El score poligénico es la forma en que los cientistas logran conocer el riesgo de cada persona de desarrollar una enfermedad.

Los cinco más recientes avances de la genética

 

Cada 8 de febrero se celebra el Día del Genetista en homenaje a Gregor Johann Mendel, el “padre de la genética”, quien en 1865 presentó sus primeros trabajos en la materia. Desde entonces esta ciencia avanzó rápidamente y trajo nuevos y revolucionarios datos, transformando la forma en la que entendemos a la humanidad.
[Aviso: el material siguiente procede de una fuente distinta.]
(* ===== verification/MessageRepo.v ===== *)
(** * Messages ([internal/store/message_repo.go])

    The message log: inserts that a redelivery leaves alone, batches that are
    all or nothing, the queries over one conversation and over all of them,
    and the one update, of the media bookkeeping. *)

From stdpp Require Import pretty.
From S2P Require Import Prelude GoText GoUnicode GoEff Models Sql Store Address.

Definition defaultMessageLimit : Z := 50.
Definition maxMessageLimit : Z := 500.

Definition normalizeLimit (limit : Z) : nat :=
  if decide (limit <= 0)%Z then Z.to_nat defaultMessageLimit
  else if decide (limit > maxMessageLimit)%Z then Z.to_nat maxMessageLimit
  else Z.to_nat limit.

Lemma normalizeLimit_positive limit : 0 < normalizeLimit limit.
Proof.
  unfold normalizeLimit, maxMessageLimit, defaultMessageLimit. repeat case_decide; lia.
Qed.

(** [ORDER BY timestamp DESC, id DESC] and [ORDER BY timestamp ASC, id ASC] *)
Definition newest_first (a b : Message) : Prop :=
  (m_Timestamp b < m_Timestamp a)%Z ∨
  m_Timestamp a = m_Timestamp b ∧ text_le (m_ID b) (m_ID a).

Definition oldest_first (a b : Message) : Prop := newest_first b a.

#[export] Instance newest_first_dec a b : Decision (newest_first a b).
Proof. unfold newest_first. apply _. Defined.
#[export] Instance oldest_first_dec a b : Decision (oldest_first a b) :=
  newest_first_dec b a.

Section message.
Context `{Unicode} `{Oracle}.

(** ** Writing *)

Definition prepareMessage (m : Message) : eff db (result Message) :=
  (if decide (m_TenantID m = "")
   then ret (Err (New "store: message tenant id is required"))
   else if decide (m_ChatJID m = "")
   then ret (Err (New "store: message chat jid is required"))
   else if decide (m_WAMessageID m = "")
   then ret (Err (New "store: message wa_message_id is required"))
   else if negb (direction_Valid (m_Direction m))
   then ret (Err (New ("store: invalid message direction " +:+ Quote (m_Direction m))))
   else
     let! id := (if decide (m_ID m = "") then NewID else ret (m_ID m)) in
     let! timestamp := (if IsZero (m_Timestamp m) then now else ret (m_Timestamp m)) in
     let! created := (if IsZero (m_CreatedAt m) then now else ret (m_CreatedAt m)) in
     ret (Ok (with_identity id timestamp created m)))%go.

(** [messageArgs]: the bookkeeping columns of a fetch are not inserted. *)
Definition messageArgs (m : Message) : Message :=
  with_media (m_MediaPath m) None None None m.

(** Two rows for one WhatsApp message. *)
Definition same_wa_id (m o : Message) : Prop :=
  m_TenantID o = m_TenantID m ∧ m_WAMessageID o = m_WAMessageID m.

#[export] Instance same_wa_id_dec m o : Decision (same_wa_id m o).
Proof. unfold same_wa_id. apply _. Defined.

(** [INSERT ... ON CONFLICT (tenant_id, wa_message_id) DO NOTHING]: the conflict
    target is examined first, then the primary key and the foreign key. *)
Definition insertMessage (m : Message) (s : db) : option (nat * db) :=
  if decide (where_ (same_wa_id m) (messages s) = ∅)
  then if decide (is_Some (messages s !! m_ID m)) then None
       else if decide (is_Some (tenants s !! m_TenantID m))
       then Some (1, set_messages (<[m_ID m := messageArgs m]> (messages s)) s)
       else None
  else Some (0, s).

Definition Append (m : Message) : eff db (result ()) :=
  (try! m := prepareMessage m in
   try! _ := exec (insertMessage m) or Wrap "store: append message" in
   ret (Ok ()))%go.

Fixpoint prepare_all (i : nat) (ms : list Message) : eff db (result (list Message)) :=
  (match ms with
   | [] => ret (Ok [])
   | m :: ms =>
       try! ready := prepareMessage m
         or Wrap ("store: append batch: message " +:+ pretty i) in
       try! rest := prepare_all (S i) ms in
       ret (Ok (ready :: rest))
   end)%go.

Fixpoint insert_all (inserted : nat) (ms : list Message) : eff db (result nat) :=
  (match ms with
   | [] => ret (Ok inserted)
   | m :: ms =>
       try! affected := exec (insertMessage m) or Wrap "store: append batch" in
       try! _ := driver or Wrap "store: append batch" in
       insert_all (inserted + affected) ms
   end)%go.

Definition AppendBatch (ms : list Message) : eff db (result nat) :=
  (match ms with
   | [] => ret (Ok 0)
   | _ =>
       try! prepared := prepare_all 0 ms in
       transaction (Wrap "store: begin message batch") (Wrap "store: commit message batch")
         (try! _ := driver or Wrap "store: prepare message batch" in
          insert_all 0 prepared)
   end)%go.

(** ** Reading one conversation *)

(** [collectMessages] after [QueryContext] *)
Definition collect (what : string) (q : db → list Message) : eff db (result (list Message)) :=
  read_rows what "store: scan message" q.

Definition first_or_not_found (found : list Message) : result Message :=
  match found with [] => Err (Sentinel ErrNotFound) | m :: _ => Ok m end.

Definition in_chat (tenantID : string) (aliases : list string) (m : Message) : Prop :=
  m_TenantID m = tenantID ∧ m_ChatJID m ∈ aliases.

#[export] Instance in_chat_dec tenantID aliases m : Decision (in_chat tenantID aliases m).
Proof. unfold in_chat. apply _. Defined.

Definition OldestByChat (tenantID chatJID : string) : eff db (result Message) :=
  (let! aliases := chatAliases chatJID in
   try! found := collect "store: oldest message" (λ s,
     select (in_chat tenantID aliases) oldest_first 1 (messages s)) in
   ret (first_or_not_found found))%go.

Definition ListByChat (tenantID chatJID : string) (limit : Z)
    : eff db (result (list Message)) :=
  (let! aliases := chatAliases chatJID in
   collect "store: list messages" (λ s,
     select (in_chat tenantID aliases) newest_first (normalizeLimit limit) (messages s)))%go.

Definition addressed_by (tenantID id : string) (m : Message) : Prop :=
  m_TenantID m = tenantID ∧ (m_ID m = id ∨ m_WAMessageID m = id).

#[export] Instance addressed_by_dec tenantID id m : Decision (addressed_by tenantID id m).
Proof. unfold addressed_by. apply _. Defined.

Definition GetByID (tenantID id : string) : eff db (result Message) :=
  (if decide (tenantID = "" ∨ id = "") then ret (Err (Sentinel ErrNotFound))
   else
     try! found := collect "store: get message" (λ s,
       select (addressed_by tenantID id) newest_first 1 (messages s)) in
     ret (first_or_not_found found))%go.

Definition body_matches (tenantID query : string) (m : Message) : Prop :=
  m_TenantID m = tenantID ∧ like (containing query) (m_Body m) = true.

#[export] Instance body_matches_dec tenantID query m : Decision (body_matches tenantID query m).
Proof. unfold body_matches. apply _. Defined.

Definition Search (tenantID query : string) (limit : Z) : eff db (result (list Message)) :=
  let query := TrimSpace query in
  if decide (query = "") then ret (Ok [])
  else collect "store: search messages" (λ s,
    select (body_matches tenantID query) newest_first (normalizeLimit limit) (messages s)).

(** ** Reading all conversations *)

Definition own_messages (tenantID : string) (s : db) : list Message :=
  rows (where_ (λ m, m_TenantID m = tenantID) (messages s)).

(** The rows of a list that share the canonical address of [m]. *)
Definition partition_of (chat : Message → string) (l : list Message) (m : Message)
    : list Message :=
  filter (λ o, chat o = chat m) l.

(** [row_number() OVER (PARTITION BY chat ORDER BY timestamp DESC, id DESC)] *)
Definition row_number (chat : Message → string) (l : list Message) (m : Message) : nat :=
  S (length (filter (λ o, newest_first o m ∧ o ≠ m) (partition_of chat l m))).

(** One row of the listing: the newest message of a conversation. *)
Definition chat_row (chat : Message → string) (tenantID : string) (s : db) (l : list Message)
    (m : Message) : Chat :=
  {| c_ChatJID := chat m;
     c_Name := match chats s !! (tenantID, chat m) with Some h => h_Name h | None => "" end;
     c_LastMessageAt := m_Timestamp m;
     c_LastMessageBody := m_Body m;
     c_LastDirection := m_Direction m;
     c_MessageCount := length (partition_of chat l m) |}.

(** [ORDER BY timestamp DESC, chat_jid ASC] *)
Definition chat_order (a b : Chat) : Prop :=
  (c_LastMessageAt b < c_LastMessageAt a)%Z ∨
  c_LastMessageAt a = c_LastMessageAt b ∧ text_le (c_ChatJID a) (c_ChatJID b).

#[export] Instance chat_order_dec a b : Decision (chat_order a b).
Proof. unfold chat_order. apply _. Defined.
En el Día del genetista, Genera compartió los que, a su criterio, son los cinco más recientes avances de la genética:

Genética y covid-19

Desde el inicio de la pandemia provocada por el coronavirus SARS-CoV-2, en 2020, expertos de todo el mundo lograron relacionar las características de algunos genes y células con la forma en que este virus afecta a la salud de las personas. A su vez, se analizó el papel de otros genes durante el desarrollo de covid-19. Uno de ellos, el gen OAS, tiene la función de evitar que el virus se replique en el organismo de la persona infectada.

Ascendencia sudamericana y de Polinesia

Un estudio dirigido por la Universidad de Stanford exploró las relaciones entre el ADN de los pueblos nativos de América del Sur y de Polinesia. Como resultado, encontró similitudes en sus códigos genéticos, lo que permitió concluir que los sudamericanos viajaron al sudeste antes de la colonización europea. Según la investigación, el encuentro entre los pueblos originarios de América del Sur y los habitantes de Polinesia se produjo aproximadamente entre los años 1150 y 1230.

Diversidad vikinga

Según un estudio de la Universidad de Copenhague, Dinamarca, se demostró que los vikingos, que vivieron en Europa durante los siglos VIII y XI, no tenían vínculo alguno con una ascendencia específica. Si bien hubo vikingos escandinavos, también fueron encontradas personas con rasgos genéticos asiáticos o del sur de Europa, de países como España e Italia. La investigación también reveló, a partir del material genético de este pueblo, que las tendencias de las ocupaciones territoriales de los pueblos vikingos dependían de su localidad de origen.

El riesgo poligénico

La puntuación del riesgo poligénico es útil para analizar el desarrollo de varias patologías, como el Alzheimer, la diabetes, la enfermedad celíaca o el cáncer de mama. En el caso de esta última, un estudio publicado en diciembre de 2020 por especialistas de la Universidad de Helsinki, Finlandia, pudo detectarla con mayor precisión en familiares de mujeres que ya han sido afectadas por la enfermedad al analizar los genes de 120.000 individuos.

Cortar genomas

Uno de los avances más notables en genética de los últimos años es CRISPR, acrónimo en inglés de Clustered Regularly Interspaced Short Palindromic Repeats. Esto hace referencia a una técnica innovadora en genética que permite editar el ADN, lo que significa que partes del código genético pueden cortarse o alterarse según los objetivos del investigador. De esta forma, solo se conservarían las partes interesantes o útiles del ADN. La técnica ya se ha utilizado en la mejora genética de plantas y en el tratamiento del cáncer.

El laboratorio destaca que estos cinco casos muestran la importancia de explorar y utilizar los descubrimientos en genética para promover el bienestar de las personas.